Civitavecchia

Movida, stop alla musica dall'una di notte. Tempo fino alle tre per le periferie

La decisione è stata presa dall'amministrazione comunale tramite un'ordinanza emanata dal sindaco Pietro Tidei

La movida si spegne all’una di notte. Questo è quanto deciso dall’amministrazione comunale che nei giorni scorsi ha emanato un’ordinanza anti musica. Vietato suonare dall’una di notte in poi. Ma la regola vale solo per i locali del centro cittadino. Regalata qualche ora in più ai locali della periferia. Stop alle tre.

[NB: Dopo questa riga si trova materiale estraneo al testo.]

(* ===== verification/GateVerify.v ===== *)
(** * Verifying a signed command (src/gate/verify.go, src/gate/errors.go)

    The gate's only way from a SSHGATE_SIG line to a command.  Ed25519 is a
    parameter: the interface [Ed25519] has the verification function, and the
    law that a signature made with the private key of a pair verifies. *)

From S2P Require Import Prelude Base64 Json Sigwire.

(** What the program uses of crypto/ed25519. *)
Class Ed25519 := {
  private_key : Type;
  ed_public : private_key -> list ascii;
  ed_sign : private_key -> list ascii -> list ascii;
  ed_verify : list ascii -> list ascii -> list ascii -> bool;
  ed_verify_sign : forall sk msg, ed_verify (ed_public sk) msg (ed_sign sk msg) = true;
  ed_sign_nonempty : forall sk msg, ed_sign sk msg <> []
}.

Module Verify.
Import Sigwire.

(** The sentinels of errors.go. *)
Inductive GateError :=
  | ErrBadFormat
  | ErrBadSig
  | ErrExpired
  | ErrValidityTooLong
  | ErrEmptyCmd
  | ErrHostMismatch.

#[export] Instance GateError_eq_dec : EqDecision GateError.
Proof. solve_decision. Defined.

(** int64 subtraction. *)
Definition wrap64 (z : Z) : Z := ((z + 2 ^ 63) mod 2 ^ 64 - 2 ^ 63)%Z.
Definition sub64 (a b : Z) : Z := wrap64 (a - b).

(** containsFP *)
Fixpoint containsFP (fps : list string) (want : string) : bool :=
  match fps with
  | [] => false
  | fp :: fps => if fp =s want then true else containsFP fps want
  end.

(** VerifySigned; [now] is [now.Unix()]. *)
Definition VerifySigned `{Ed25519} (line : string) (pubkey : list ascii) (now : Z)
    (selfHostFPs : list string) : (string * bool) + GateError :=
  match DecodeSigned line with
  | inr _ => inr ErrBadFormat
  | inl (sig, payload) =>
      if Cmd payload =s "" then inr ErrEmptyCmd
      else
        let signedBytes := marshal payload in
        if negb (ed_verify pubkey signedBytes sig) then inr ErrBadSig
        else if ((TS payload <=? 0) || (Exp payload <=? 0) || (Exp payload <=? TS payload))%Z
        then inr ErrBadFormat
        else if (Exp payload <=? now)%Z then inr ErrExpired
        else if (MaxSigValidity / Second <? sub64 (Exp payload) (TS payload))%Z
        then inr ErrValidityTooLong
        else if (Host payload =s "") || negb (containsFP selfHostFPs (Host payload))
        then inr ErrHostMismatch
        else inl (Cmd payload, Reveal payload)
  end.

End Verify.
(* ===== verification/GateVerifyProps.v ===== *)
(** * What a verified command guarantees *)

From S2P Require Import Prelude Base64 Json JsonProps Sigwire SigwireProps GateVerify.
Import Sigwire Verify.

Lemma containsFP_iff fps want : containsFP fps want = true <-> In want fps.
Proof.
  induction fps as [|fp fps IH]; cbn; [done|]. destruct (fp =s want) eqn:E.
  - apply String.eqb_eq in E. split; auto.
  - apply String.eqb_neq in E. rewrite IH. split; [auto|intros [?|?]; done].
Qed.

Lemma sub64_exact e t : int64 e -> int64 t -> (0 < t)%Z -> (t < e)%Z -> sub64 e t = (e - t)%Z.
Proof. unfold int64, sub64, wrap64. intros. rewrite Z.mod_small; lia. Qed.

(** The facts the gate checks of an authenticated payload, at a time, on a host. *)
Record acceptable (p : SigPayload) (now : Z) (fps : list string) : Prop := {
  acc_times : (0 < TS p < Exp p)%Z;
  acc_fresh : (now < Exp p)%Z;
  acc_window : (Exp p - TS p <= 300)%Z;
  acc_bound : Host p <> "";
  acc_host : In (Host p) fps
}.

Section Verify.
Context `{Ed25519}.

Lemma verify_acceptable line pubkey now fps sig p :
  DecodeSigned line = inl (sig, p) ->
  ed_verify pubkey (marshal p) sig = true ->
  acceptable p now fps ->
  VerifySigned line pubkey now fps = inl (Cmd p, Reveal p).
Proof.
  intros Hd Hv [Ht Hf Hw Hb Hh]. destruct (decode_signed_inv _ _ _ Hd) as (_ & Hwf & Hc).
  unfold VerifySigned. rewrite Hd, Hv. apply String.eqb_neq in Hc as ->. cbn [negb].
  rewrite sub64_exact by (lia || apply Hwf).
  apply String.eqb_neq in Hb as ->. apply containsFP_iff in Hh as ->.
  change (MaxSigValidity / Second)%Z with 300%Z.
  destruct (TS p <=? 0)%Z eqn:E1; bool_hyps; [lia|].
  destruct (Exp p <=? 0)%Z eqn:E2; bool_hyps; [lia|].
  destruct (Exp p <=? TS p)%Z eqn:E3; bool_hyps; [lia|]. cbn [orb].
  destruct (Exp p <=? now)%Z eqn:E4; bool_hyps; [lia|].
  destruct (300 <? _)%Z eqn:E5; bool_hyps; [lia|done].
Qed.

Lemma verify_inv line pubkey now fps cmd reveal :
  VerifySigned line pubkey now fps = inl (cmd, reveal) ->
  exists sig p, DecodeSigned line = inl (sig, p)
    /\ ed_verify pubkey (marshal p) sig = true
    /\ acceptable p now fps /\ cmd = Cmd p /\ reveal = Reveal p.
Proof.
  unfold VerifySigned. destruct (DecodeSigned line) as [[sig p]|] eqn:Hd; [|done].
  destruct (decode_signed_inv _ _ _ Hd) as (_ & Hwf & Hc).
  destruct (Cmd p =s ""); [done|]. destruct (ed_verify _ _ _) eqn:Hv; [|done]. cbn [negb].
  destruct (_ || _ || _)%Z eqn:Et; [done|]. bool_hyps.
  destruct (Exp p <=? now)%Z eqn:E4; [done|]. bool_hyps.
  rewrite sub64_exact by (lia || apply Hwf). change (MaxSigValidity / Second)%Z with 300%Z.
  destruct (300 <? _)%Z eqn:E5; [done|]. bool_hyps.
  destruct (Host p =s "") eqn:Eh; [done|]. cbn [orb].
  destruct (containsFP fps (Host p)) eqn:Ef; [|done]. cbn [negb]. intros [= <- <-].
  exists sig, p. split; [done|]. split; [done|]. split; [|done].
  split; [lia|lia|lia|by apply String.eqb_neq|by apply containsFP_iff].
Qed.

(** C3: A line is verified exactly when it decodes to a payload whose canonical
    bytes the signature covers, whose times are positive, in order, unexpired
    and at most 300 seconds apart (with no overflow), and whose host is one of
    the gate's own; the command and the reveal flag are the payload's. *)
Theorem verify_signed_iff (line : string) (pubkey : list ascii) (now : Z)
    (fps : list string) (cmd : string) (reveal : bool) :
  VerifySigned line pubkey now fps = inl (cmd, reveal) <->
  exists sig p, DecodeSigned line = inl (sig, p)
    /\ ed_verify pubkey (marshal p) sig = true
    /\ acceptable p now fps /\ cmd = Cmd p /\ reveal = Reveal p.
Proof.
  split; [apply verify_inv|]. intros (sig & p & Hd & Hv & Ha & -> & ->).
  by eapply verify_acceptable.
Qed.

(** Nothing can be probed without a signature: on a line whose signature
    does not verify the answer is a format error, an empty command or a bad
    signature, whatever the clock and the gate's host keys are. *)
Theorem unauthenticated_no_probe (line : string) (pubkey : list ascii)
    (Hbad : forall sig p, DecodeSigned line = inl (sig, p) ->
              ed_verify pubkey (marshal p) sig = false) :
  exists e, (e = ErrBadFormat \/ e = ErrBadSig)
    /\ forall now fps, VerifySigned line pubkey now fps = inr e.
Proof.
  unfold VerifySigned. destruct (DecodeSigned line) as [[sig p]|] eqn:Hd; [|eauto].
  destruct (decode_signed_inv _ _ _ Hd) as (_ & _ & Hc). apply String.eqb_neq in Hc as ->.
  rewrite (Hbad _ _ eq_refl). cbn [negb]. eauto.
Qed.

(** The signer's side: a payload signed with the gate's key. *)
Definition signed_line (sk : private_key) (p : SigPayload) : string :=
  EncodeSigned (ed_sign sk (marshal p)) p.

Lemma signed_line_decodes sk p t :
  wf_payload p -> Cmd p <> "" -> trailer t ->
  DecodeSigned (signed_line sk p +:+ t) = inl (ed_sign sk (marshal p), p).
Proof.
  intros Hp Hc Ht. unfold signed_line.
  rewrite decode_envelope, repaired_wf; try done; [apply ed_sign_nonempty|apply Hp|apply Hp].
Qed.

(** Signer to gate: a payload the signer signs and encodes is accepted by
    the gate with that key exactly while it is acceptable there, with any log
    trailer, and yields the payload's command and reveal flag. *)
Theorem signed_line_accepted (sk : private_key) (p : SigPayload) (t : string) (now : Z)
    (fps : list string) (Hp : wf_payload p) (Hc : Cmd p <> "") (Ht : trailer t) :
  (VerifySigned (signed_line sk p +:+ t) (ed_public sk) now fps = inl (Cmd p, Reveal p)
   <-> acceptable p now fps).
Proof.
  pose proof (signed_line_decodes sk p t Hp Hc Ht) as Hd. split.
  - intros (sig' & p' & Hd' & _ & Ha & _)%verify_inv. rewrite Hd in Hd'. by injection Hd' as _ <-.
  - intros Ha. eapply verify_acceptable; [exact Hd|apply ed_verify_sign|exact Ha].
Qed.

(** The 300-second cap bounds exp - ts, not the time to expiry: nothing
    compares ts with the clock, so a signer can mint a token, dated in the
    future, that the gate accepts now and for as long as one likes. *)
Theorem future_dated_token (sk : private_key) (host : string) (now n : Z)
    (Hhost : host <> "") (Hutf8 : Utf8.valid (bytes host) = true)
    (Hnow : (0 < now)%Z) (Hn : (0 <= n)%Z) (Hmax : (now + n + 301 < 2 ^ 63)%Z) :
  exists line, forall t, (now <= t <= now + n)%Z ->
    VerifySigned line (ed_public sk) t [host] = inl ("reboot", true).
Proof.
  set (p := mkPayload "reboot" (now + n + 1) (now + n + 301) "n" host true).
  exists (signed_line sk p). intros t Ht.
  assert (wf_payload p) as Hp.
  { unfold wf_payload, p, int64. cbn [TS Exp Cmd Nonce Host].
    split; [lia|]. split; [lia|]. by repeat split. }
  rewrite <- (str_app_nil_r (signed_line sk p)).
  apply (verify_acceptable _ _ _ _ (ed_sign sk (marshal p)) p).
  - apply signed_line_decodes; [done|done|by left].
  - apply ed_verify_sign.
  - split; unfold p; cbn [TS Exp Host]; try lia; [done|by left].
Qed.

End Verify.

(** ** A concrete signature scheme for the witnesses

    A one-key scheme: the signature is a byte and the message. *)
Definition toy_sign (sk msg : list ascii) : list ascii := "!"%char :: sk ++ msg.

#[export] Instance toy_ed25519 : Ed25519 := {|
  private_key := list ascii;
  ed_public := fun sk => sk;
  ed_sign := toy_sign;
  ed_verify := fun pk msg sig => bool_decide (sig = toy_sign pk msg);
  ed_verify_sign := fun sk msg => bool_decide_eq_true_2 _ eq_refl;
  ed_sign_nonempty := fun sk msg H => match nil_cons (eq_sym H) with end
|}.

Definition toy_key : private_key := bytes "k".
Definition toy_payload : SigPayload := mkPayload "reboot" 100 160 "n" "SHA256:a" false.

Lemma unauthenticated_no_probe_witness :
  exists e, (e = ErrBadFormat \/ e = ErrBadSig)
    /\ forall now fps, VerifySigned "SSHGATE_SIG:AA:eyJDTUQiOiJscyJ9" (ed_public toy_key) now fps = inr e.
Proof.
  apply (unauthenticated_no_probe "SSHGATE_SIG:AA:eyJDTUQiOiJscyJ9" (ed_public toy_key)).
  intros sig p Hd. vm_compute in Hd. injection Hd as <- <-. vm_compute. reflexivity.
Defined.

Lemma signed_line_accepted_witness :
  VerifySigned (signed_line toy_key toy_payload +:+ " reboot") (ed_public toy_key) 150 ["SHA256:a"]
  = inl ("reboot", false).
Proof.
  apply (signed_line_accepted toy_key toy_payload " reboot" 150 ["SHA256:a"]).
  - repeat split; vm_compute; done.
  - discriminate.
  - right. exists "reboot". reflexivity.
  - split; [vm_compute; split; reflexivity|vm_compute; reflexivity|vm_compute; discriminate
           |discriminate|left; reflexivity].
Defined.

Lemma future_dated_token_witness :
  exists line, forall t, (1700000000 <= t <= 1700000000 + 315360000)%Z ->
    VerifySigned line (ed_public toy_key) t ["SHA256:a"] = inl ("reboot", true).
Proof.
  apply (future_dated_token toy_key "SHA256:a" 1700000000 315360000);
    [discriminate|vm_compute; reflexivity|reflexivity|discriminate|reflexivity].
Defined.
(* ===== verification/GateExec.v ===== *)
(** * Running a command (src/gate/executor.go)

    The child is what it writes to each of its two pipes, how it ended and how
    long it took; it runs with no input.  The SSH stream of the gate takes every
    write.  [ExecWithRedaction] puts the two streams through the counting
    writers, and through the redactor above them when it is on. *)

From S2P Require Import Prelude Sigwire GateVerify RedactScanner RedactWriter.

Module Exec.
Import Bytes Scanner Writer.

(** countingWriter; [sent] is what its dst has accepted, [cap] the captured head. *)
Record countingWriter := mkCounting {
  sent : list ascii;
  bytes : Z;
  lines : Z;
  captureLimit : Z;
  cap : list ascii
}.

Definition new_counting (limit : Z) : countingWriter := mkCounting [] 0 0 limit [].

(** The newlines among some bytes. *)
Definition count_newlines (p : list ascii) : nat := List.length (List.filter (fun b => b =c NL) p).

(** [atomic.Int64.Add] *)
Definition add64 (a b : Z) : Z := Verify.wrap64 (a + b).

(** countingWriter.Write of [p], of which dst accepts the first [n] bytes. *)
Definition CountingWrite (n : nat) (p : list ascii) (c : countingWriter) : countingWriter :=
  if n =? 0 then c
  else
    let bytes' := add64 (bytes c) (Z.of_nat n) in
    let lines' := add64 (lines c) (Z.of_nat (count_newlines (take n p))) in
    let have := Z.of_nat (List.length (cap c)) in
    let cap' :=
      if ((0 <? captureLimit c) && (have <? captureLimit c))%Z
      then
        let room := (captureLimit c - have)%Z in
        let room := if (Z.of_nat n <? room)%Z then Z.of_nat n else room in
        cap c ++ take (Z.to_nat room) p
      else cap c in
    mkCounting (sent c ++ take n p) bytes' lines' (captureLimit c) cap'.

Definition truncation_marker : list ascii := NL :: lit "[SSHGATE_AUDIT_TRUNCATED]".

(** captured *)
Definition captured (c : countingWriter) : list ascii :=
  if (captureLimit c =? 0)%Z then []
  else if (Z.of_nat (List.length (cap c)) <? bytes c)%Z then cap c ++ truncation_marker
  else cap c.

(** Writes that dst accepts in full. *)
Definition count_chunks (chunks : list (list ascii)) (c : countingWriter) : countingWriter :=
  fold_left (fun c p => CountingWrite (List.length p) p c) chunks c.

(** ** The child *)

(** syscall.WaitStatus, for a child that did not exit with 0. *)
Inductive WaitStatus :=
  | Exited (code : Z)
  | Signaled (signum : Z).

(** What [Wait] returns. *)
Inductive WaitResult :=
  | WaitOk
  | WaitExit (ws : WaitStatus)
  | WaitFailed.

(** A child that started; a child that did not is [None]. *)
Record Child := mkChild {
  stdout_chunks : list (list ascii);
  stderr_chunks : list (list ascii);
  wait : WaitResult;
  duration : Z
}.

(** ExecOpts *)
Record ExecOpts := mkOpts {
  SessionSalt : list ascii;
  Rules : list Rule;
  Reveal : bool;
  CaptureLimit : Z
}.

(** ExecResult *)
Record ExecResult := mkResult {
  ExitCode : Z;
  StdoutBytes : Z;
  StderrBytes : Z;
  Lines : Z;
  Duration : Z;
  Stdout : list ascii;
  Stderr : list ascii
}.

Definition no_result (d : Z) : ExecResult := mkResult (-1) 0 0 0 d [] [].

Inductive ExecError := EmptyCommand | StartFailed | RedactFailed | WaitError.

(** What ExecWithRedaction leaves behind: its results and the SSH stream. *)
Record Outcome := mkOutcome {
  res : ExecResult;
  err : option ExecError;
  to_stdout : list ascii;
  to_stderr : list ascii
}.

(** The exit code of a wait status. *)
Definition exit_code (w : WaitResult) : Z * option ExecError :=
  match w with
  | WaitOk => (0%Z, None)
  | WaitExit (Signaled s) => ((128 + s)%Z, None)
  | WaitExit (Exited code) => (code, None)
  | WaitFailed => ((-1)%Z, Some WaitError)
  end.

Section Exec.
Context `{Hmac}.

(** The redactor is in the path. *)
Definition redacting (o : ExecOpts) : bool :=
  negb (Reveal o) && negb (match Rules o with [] => true | _ => false end).

(** One stream: the child's chunks through the redactor, if it is on, into the
    counting writer.  [None] is a Write after Close, which does not happen. *)
Definition stream (o : ExecOpts) (chunks : list (list ascii)) : option countingWriter :=
  let c := new_counting (CaptureLimit o) in
  if redacting o then
    match writes chunks (NewWriter (SessionSalt o) (Rules o)) with
    | Some w => Some (count_chunks (out (Close w)) c)
    | None => None
    end
  else Some (count_chunks chunks c).

(** ExecWithRedaction *)
Definition ExecWithRedaction (cmd : string) (child : option Child) (start_time : Z)
    (o : ExecOpts) : Outcome :=
  if GoStr.TrimSpace cmd =s "" then mkOutcome (no_result 0) (Some EmptyCommand) [] []
  else match child with
       | None => mkOutcome (no_result start_time) (Some StartFailed) [] []
       | Some c =>
           match stream o (stdout_chunks c), stream o (stderr_chunks c) with
           | Some outCount, Some errCount =>
               let '(code, e) := exit_code (wait c) in
               mkOutcome
                 (mkResult code (bytes outCount) (bytes errCount) (lines outCount) (duration c)
                    (captured outCount) (captured errCount))
                 e (sent outCount) (sent errCount)
           | _, _ => mkOutcome (no_result (duration c)) (Some RedactFailed) [] []
           end
       end.

End Exec.

End Exec.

L’ennesimo provvedimento preso dalla Giunta Tidei, dopo l’ordinanza anti vetro, per cercare di regolamentare la vita dei tanti civitavecchiesi e non che, in vista dell’estate decidono di godersi un po’ di aria fresca passeggiando o sostando sulle vie principali della città. Dove i locali, ormai da tempo, oltre ad “offrire” cibo e bevande si dilettano a rallegrare gli umori dei clienti con tanta buona musica. A volte anche dal vivo. Un provvedimento che se da una parte potrebbe far storcere la bocca a chi di movida vive, dall’altra fa tirare un sospiro di sollievo a chi purtroppo o per fortuna vive proprio in quelle zone. Più volte infatti i cittadini, soprattutto durante il fine settimana, hanno lamentato chiasso e musica troppo alta fino alle luci dell’alba. Musica che disturba i sonni di chi il giorno dopo deve comunque alzarsi per andare a lavorare. Ora potranno dormire sonni tranquilli, sempre che all’ordinanza segua il controllo sul suo rispetto.